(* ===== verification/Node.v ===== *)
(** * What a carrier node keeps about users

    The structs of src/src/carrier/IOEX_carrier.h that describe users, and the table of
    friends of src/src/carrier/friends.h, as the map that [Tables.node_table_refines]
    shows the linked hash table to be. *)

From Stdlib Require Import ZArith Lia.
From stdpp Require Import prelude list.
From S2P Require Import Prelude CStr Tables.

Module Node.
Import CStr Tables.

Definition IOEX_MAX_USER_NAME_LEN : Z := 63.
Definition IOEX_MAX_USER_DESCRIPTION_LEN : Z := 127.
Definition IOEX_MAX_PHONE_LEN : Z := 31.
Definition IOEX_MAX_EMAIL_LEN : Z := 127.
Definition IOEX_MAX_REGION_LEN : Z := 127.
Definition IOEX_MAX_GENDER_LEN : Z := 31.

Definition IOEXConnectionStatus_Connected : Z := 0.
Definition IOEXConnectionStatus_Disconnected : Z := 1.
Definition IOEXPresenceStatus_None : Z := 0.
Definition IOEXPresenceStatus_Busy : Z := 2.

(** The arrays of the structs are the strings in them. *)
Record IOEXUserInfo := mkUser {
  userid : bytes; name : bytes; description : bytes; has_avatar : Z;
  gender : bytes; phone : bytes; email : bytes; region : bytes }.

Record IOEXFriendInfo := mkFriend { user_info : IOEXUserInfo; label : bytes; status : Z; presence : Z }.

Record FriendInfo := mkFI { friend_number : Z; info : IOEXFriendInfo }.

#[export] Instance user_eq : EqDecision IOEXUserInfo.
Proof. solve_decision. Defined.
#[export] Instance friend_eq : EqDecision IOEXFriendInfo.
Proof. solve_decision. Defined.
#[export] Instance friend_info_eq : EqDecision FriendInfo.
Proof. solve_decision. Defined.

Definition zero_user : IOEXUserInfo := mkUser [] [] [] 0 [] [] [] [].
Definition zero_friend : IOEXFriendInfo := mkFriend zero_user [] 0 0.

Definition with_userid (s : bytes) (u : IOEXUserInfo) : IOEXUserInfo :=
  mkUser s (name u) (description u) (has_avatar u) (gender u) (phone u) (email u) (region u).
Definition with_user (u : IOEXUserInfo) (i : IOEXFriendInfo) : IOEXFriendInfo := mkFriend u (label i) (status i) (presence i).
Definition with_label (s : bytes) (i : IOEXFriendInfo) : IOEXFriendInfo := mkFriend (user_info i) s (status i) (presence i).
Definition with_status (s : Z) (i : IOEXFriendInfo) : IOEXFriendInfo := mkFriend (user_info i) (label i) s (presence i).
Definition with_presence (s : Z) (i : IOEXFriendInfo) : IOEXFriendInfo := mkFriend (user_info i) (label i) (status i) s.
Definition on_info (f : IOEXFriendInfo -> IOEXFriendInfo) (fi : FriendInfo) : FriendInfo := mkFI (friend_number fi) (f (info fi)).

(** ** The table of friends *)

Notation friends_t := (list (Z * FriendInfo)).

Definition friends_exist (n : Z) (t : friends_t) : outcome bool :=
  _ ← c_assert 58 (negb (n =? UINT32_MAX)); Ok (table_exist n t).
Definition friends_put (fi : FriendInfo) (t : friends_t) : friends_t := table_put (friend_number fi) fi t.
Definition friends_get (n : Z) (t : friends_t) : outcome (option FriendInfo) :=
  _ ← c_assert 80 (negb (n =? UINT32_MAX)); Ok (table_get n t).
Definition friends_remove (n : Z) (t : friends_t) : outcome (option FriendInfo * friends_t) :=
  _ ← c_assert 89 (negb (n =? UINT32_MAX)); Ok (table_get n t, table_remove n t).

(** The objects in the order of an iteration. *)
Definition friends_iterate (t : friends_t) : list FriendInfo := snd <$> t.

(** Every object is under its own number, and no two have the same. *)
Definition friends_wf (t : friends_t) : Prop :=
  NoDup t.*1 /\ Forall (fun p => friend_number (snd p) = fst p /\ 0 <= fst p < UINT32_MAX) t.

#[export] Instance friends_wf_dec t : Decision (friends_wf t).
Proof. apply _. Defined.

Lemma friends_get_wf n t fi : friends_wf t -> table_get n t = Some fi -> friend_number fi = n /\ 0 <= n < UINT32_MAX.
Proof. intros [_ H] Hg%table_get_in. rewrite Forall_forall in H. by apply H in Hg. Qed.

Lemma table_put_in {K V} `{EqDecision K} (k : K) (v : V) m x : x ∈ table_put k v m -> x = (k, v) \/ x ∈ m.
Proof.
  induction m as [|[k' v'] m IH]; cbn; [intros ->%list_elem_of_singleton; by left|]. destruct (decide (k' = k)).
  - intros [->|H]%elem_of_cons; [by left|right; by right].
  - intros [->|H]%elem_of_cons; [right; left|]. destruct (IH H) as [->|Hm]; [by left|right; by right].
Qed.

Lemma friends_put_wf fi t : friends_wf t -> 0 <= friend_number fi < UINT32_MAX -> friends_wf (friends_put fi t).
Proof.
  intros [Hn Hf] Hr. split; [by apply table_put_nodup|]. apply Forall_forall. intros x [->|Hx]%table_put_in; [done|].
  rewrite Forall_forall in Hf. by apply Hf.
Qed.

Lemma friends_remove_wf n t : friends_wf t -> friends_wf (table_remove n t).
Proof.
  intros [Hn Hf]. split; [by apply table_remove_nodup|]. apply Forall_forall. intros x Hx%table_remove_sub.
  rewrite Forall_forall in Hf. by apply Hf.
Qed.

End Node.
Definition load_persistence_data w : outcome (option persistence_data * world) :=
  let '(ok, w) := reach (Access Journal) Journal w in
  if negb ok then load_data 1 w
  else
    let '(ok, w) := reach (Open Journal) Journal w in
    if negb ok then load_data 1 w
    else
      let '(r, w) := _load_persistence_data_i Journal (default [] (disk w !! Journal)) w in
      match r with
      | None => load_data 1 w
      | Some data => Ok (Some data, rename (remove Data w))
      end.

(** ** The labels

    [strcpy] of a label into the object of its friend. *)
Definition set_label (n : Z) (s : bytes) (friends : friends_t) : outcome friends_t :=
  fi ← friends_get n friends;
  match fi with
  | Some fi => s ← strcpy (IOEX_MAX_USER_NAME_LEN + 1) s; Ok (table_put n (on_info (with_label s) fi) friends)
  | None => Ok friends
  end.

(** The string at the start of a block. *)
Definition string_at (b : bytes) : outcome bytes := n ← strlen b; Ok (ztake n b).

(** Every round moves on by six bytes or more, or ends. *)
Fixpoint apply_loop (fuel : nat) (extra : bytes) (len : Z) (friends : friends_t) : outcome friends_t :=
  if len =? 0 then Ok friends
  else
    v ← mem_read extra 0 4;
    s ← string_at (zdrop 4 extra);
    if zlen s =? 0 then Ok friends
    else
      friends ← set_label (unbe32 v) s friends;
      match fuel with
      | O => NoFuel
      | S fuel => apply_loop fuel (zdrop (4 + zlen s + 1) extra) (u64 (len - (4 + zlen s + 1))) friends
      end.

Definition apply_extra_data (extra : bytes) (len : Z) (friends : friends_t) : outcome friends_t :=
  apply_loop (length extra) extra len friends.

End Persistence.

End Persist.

★ ★ ★ ★

Task description — Each record must be returned exactly as it is written.

Result of the exercise —
(* ===== verification/Node.v ===== *)
(** * What a carrier node keeps about users

    The structs of src/src/carrier/IOEX_carrier.h that describe users, and the table of
    friends of src/src/carrier/friends.h, as the map that [Tables.node_table_refines]
    shows the linked hash table to be. *)

From Stdlib Require Import ZArith Lia.
From stdpp Require Import prelude list.
From S2P Require Import Prelude CStr Tables.

Module Node.
Import CStr Tables.

Definition IOEX_MAX_USER_NAME_LEN : Z := 63.
Definition IOEX_MAX_USER_DESCRIPTION_LEN : Z := 127.
Definition IOEX_MAX_PHONE_LEN : Z := 31.
Definition IOEX_MAX_EMAIL_LEN : Z := 127.
Definition IOEX_MAX_REGION_LEN : Z := 127.
Definition IOEX_MAX_GENDER_LEN : Z := 31.

Definition IOEXConnectionStatus_Connected : Z := 0.
Definition IOEXConnectionStatus_Disconnected : Z := 1.
Definition IOEXPresenceStatus_None : Z := 0.
Definition IOEXPresenceStatus_Busy : Z := 2.

(** The arrays of the structs are the strings in them. *)
Record IOEXUserInfo := mkUser {
  userid : bytes; name : bytes; description : bytes; has_avatar : Z;
  gender : bytes; phone : bytes; email : bytes; region : bytes }.

Record IOEXFriendInfo := mkFriend { user_info : IOEXUserInfo; label : bytes; status : Z; presence : Z }.

Record FriendInfo := mkFI { friend_number : Z; info : IOEXFriendInfo }.

#[export] Instance user_eq : EqDecision IOEXUserInfo.
Proof. solve_decision. Defined.
#[export] Instance friend_eq : EqDecision IOEXFriendInfo.
Proof. solve_decision. Defined.
#[export] Instance friend_info_eq : EqDecision FriendInfo.
Proof. solve_decision. Defined.

Definition zero_user : IOEXUserInfo := mkUser [] [] [] 0 [] [] [] [].
Definition zero_friend : IOEXFriendInfo := mkFriend zero_user [] 0 0.

Definition with_userid (s : bytes) (u : IOEXUserInfo) : IOEXUserInfo :=
  mkUser s (name u) (description u) (has_avatar u) (gender u) (phone u) (email u) (region u).
Definition with_user (u : IOEXUserInfo) (i : IOEXFriendInfo) : IOEXFriendInfo := mkFriend u (label i) (status i) (presence i).
Definition with_label (s : bytes) (i : IOEXFriendInfo) : IOEXFriendInfo := mkFriend (user_info i) s (status i) (presence i).
Definition with_status (s : Z) (i : IOEXFriendInfo) : IOEXFriendInfo := mkFriend (user_info i) (label i) s (presence i).
Definition with_presence (s : Z) (i : IOEXFriendInfo) : IOEXFriendInfo := mkFriend (user_info i) (label i) (status i) s.
Definition on_info (f : IOEXFriendInfo -> IOEXFriendInfo) (fi : FriendInfo) : FriendInfo := mkFI (friend_number fi) (f (info fi)).

(** ** The table of friends *)

Notation friends_t := (list (Z * FriendInfo)).

Definition friends_exist (n : Z) (t : friends_t) : outcome bool :=
  _ ← c_assert 58 (negb (n =? UINT32_MAX)); Ok (table_exist n t).
Definition friends_put (fi : FriendInfo) (t : friends_t) : friends_t := table_put (friend_number fi) fi t.
Definition friends_get (n : Z) (t : friends_t) : outcome (option FriendInfo) :=
  _ ← c_assert 80 (negb (n =? UINT32_MAX)); Ok (table_get n t).
Definition friends_remove (n : Z) (t : friends_t) : outcome (option FriendInfo * friends_t) :=
  _ ← c_assert 89 (negb (n =? UINT32_MAX)); Ok (table_get n t, table_remove n t).

(** The objects in the order of an iteration. *)
Definition friends_iterate (t : friends_t) : list FriendInfo := snd <$> t.

(** Every object is under its own number, and no two have the same. *)
Definition friends_wf (t : friends_t) : Prop :=
  NoDup t.*1 /\ Forall (fun p => friend_number (snd p) = fst p /\ 0 <= fst p < UINT32_MAX) t.

#[export] Instance friends_wf_dec t : Decision (friends_wf t).
Proof. apply _. Defined.

Lemma friends_get_wf n t fi : friends_wf t -> table_get n t = Some fi -> friend_number fi = n /\ 0 <= n < UINT32_MAX.
Proof. intros [_ H] Hg%table_get_in. rewrite Forall_forall in H. by apply H in Hg. Qed.

Lemma table_put_in {K V} `{EqDecision K} (k : K) (v : V) m x : x ∈ table_put k v m -> x = (k, v) \/ x ∈ m.
Proof.
  induction m as [|[k' v'] m IH]; cbn; [intros ->%list_elem_of_singleton; by left|]. destruct (decide (k' = k)).
  - intros [->|H]%elem_of_cons; [by left|right; by right].
  - intros [->|H]%elem_of_cons; [right; left|]. destruct (IH H) as [->|Hm]; [by left|right; by right].
Qed.

Lemma friends_put_wf fi t : friends_wf t -> 0 <= friend_number fi < UINT32_MAX -> friends_wf (friends_put fi t).
Proof.
  intros [Hn Hf] Hr. split; [by apply table_put_nodup|]. apply Forall_forall. intros x [->|Hx]%table_put_in; [done|].
  rewrite Forall_forall in Hf. by apply Hf.
Qed.

Lemma friends_remove_wf n t : friends_wf t -> friends_wf (table_remove n t).
Proof.
  intros [Hn Hf]. split; [by apply table_remove_nodup|]. apply Forall_forall. intros x Hx%table_remove_sub.
  rewrite Forall_forall in Hf. by apply Hf.
Qed.

End Node.
Definition load_persistence_data w : outcome (option persistence_data * world) :=
  let '(ok, w) := reach (Access Journal) Journal w in
  if negb ok then load_data 1 w
  else
    let '(ok, w) := reach (Open Journal) Journal w in
    if negb ok then load_data 1 w
    else
      let '(r, w) := _load_persistence_data_i Journal (default [] (disk w !! Journal)) w in
      match r with
      | None => load_data 1 w
      | Some data => Ok (Some data, rename (remove Data w))
      end.

(** ** The labels

    [strcpy] of a label into the object of its friend. *)
Definition set_label (n : Z) (s : bytes) (friends : friends_t) : outcome friends_t :=
  fi ← friends_get n friends;
  match fi with
  | Some fi => s ← strcpy (IOEX_MAX_USER_NAME_LEN + 1) s; Ok (table_put n (on_info (with_label s) fi) friends)
  | None => Ok friends
  end.

(** The string at the start of a block. *)
Definition string_at (b : bytes) : outcome bytes := n ← strlen b; Ok (ztake n b).

(** Every round moves on by six bytes or more, or ends. *)
Fixpoint apply_loop (fuel : nat) (extra : bytes) (len : Z) (friends : friends_t) : outcome friends_t :=
  if len =? 0 then Ok friends
  else
    v ← mem_read extra 0 4;
    s ← string_at (zdrop 4 extra);
    if zlen s =? 0 then Ok friends
    else
      friends ← set_label (unbe32 v) s friends;
      match fuel with
      | O => NoFuel
      | S fuel => apply_loop fuel (zdrop (4 + zlen s + 1) extra) (u64 (len - (4 + zlen s + 1))) friends
      end.

Definition apply_extra_data (extra : bytes) (len : Z) (friends : friends_t) : outcome friends_t :=
  apply_loop (length extra) extra len friends.

End Persistence.

End Persist.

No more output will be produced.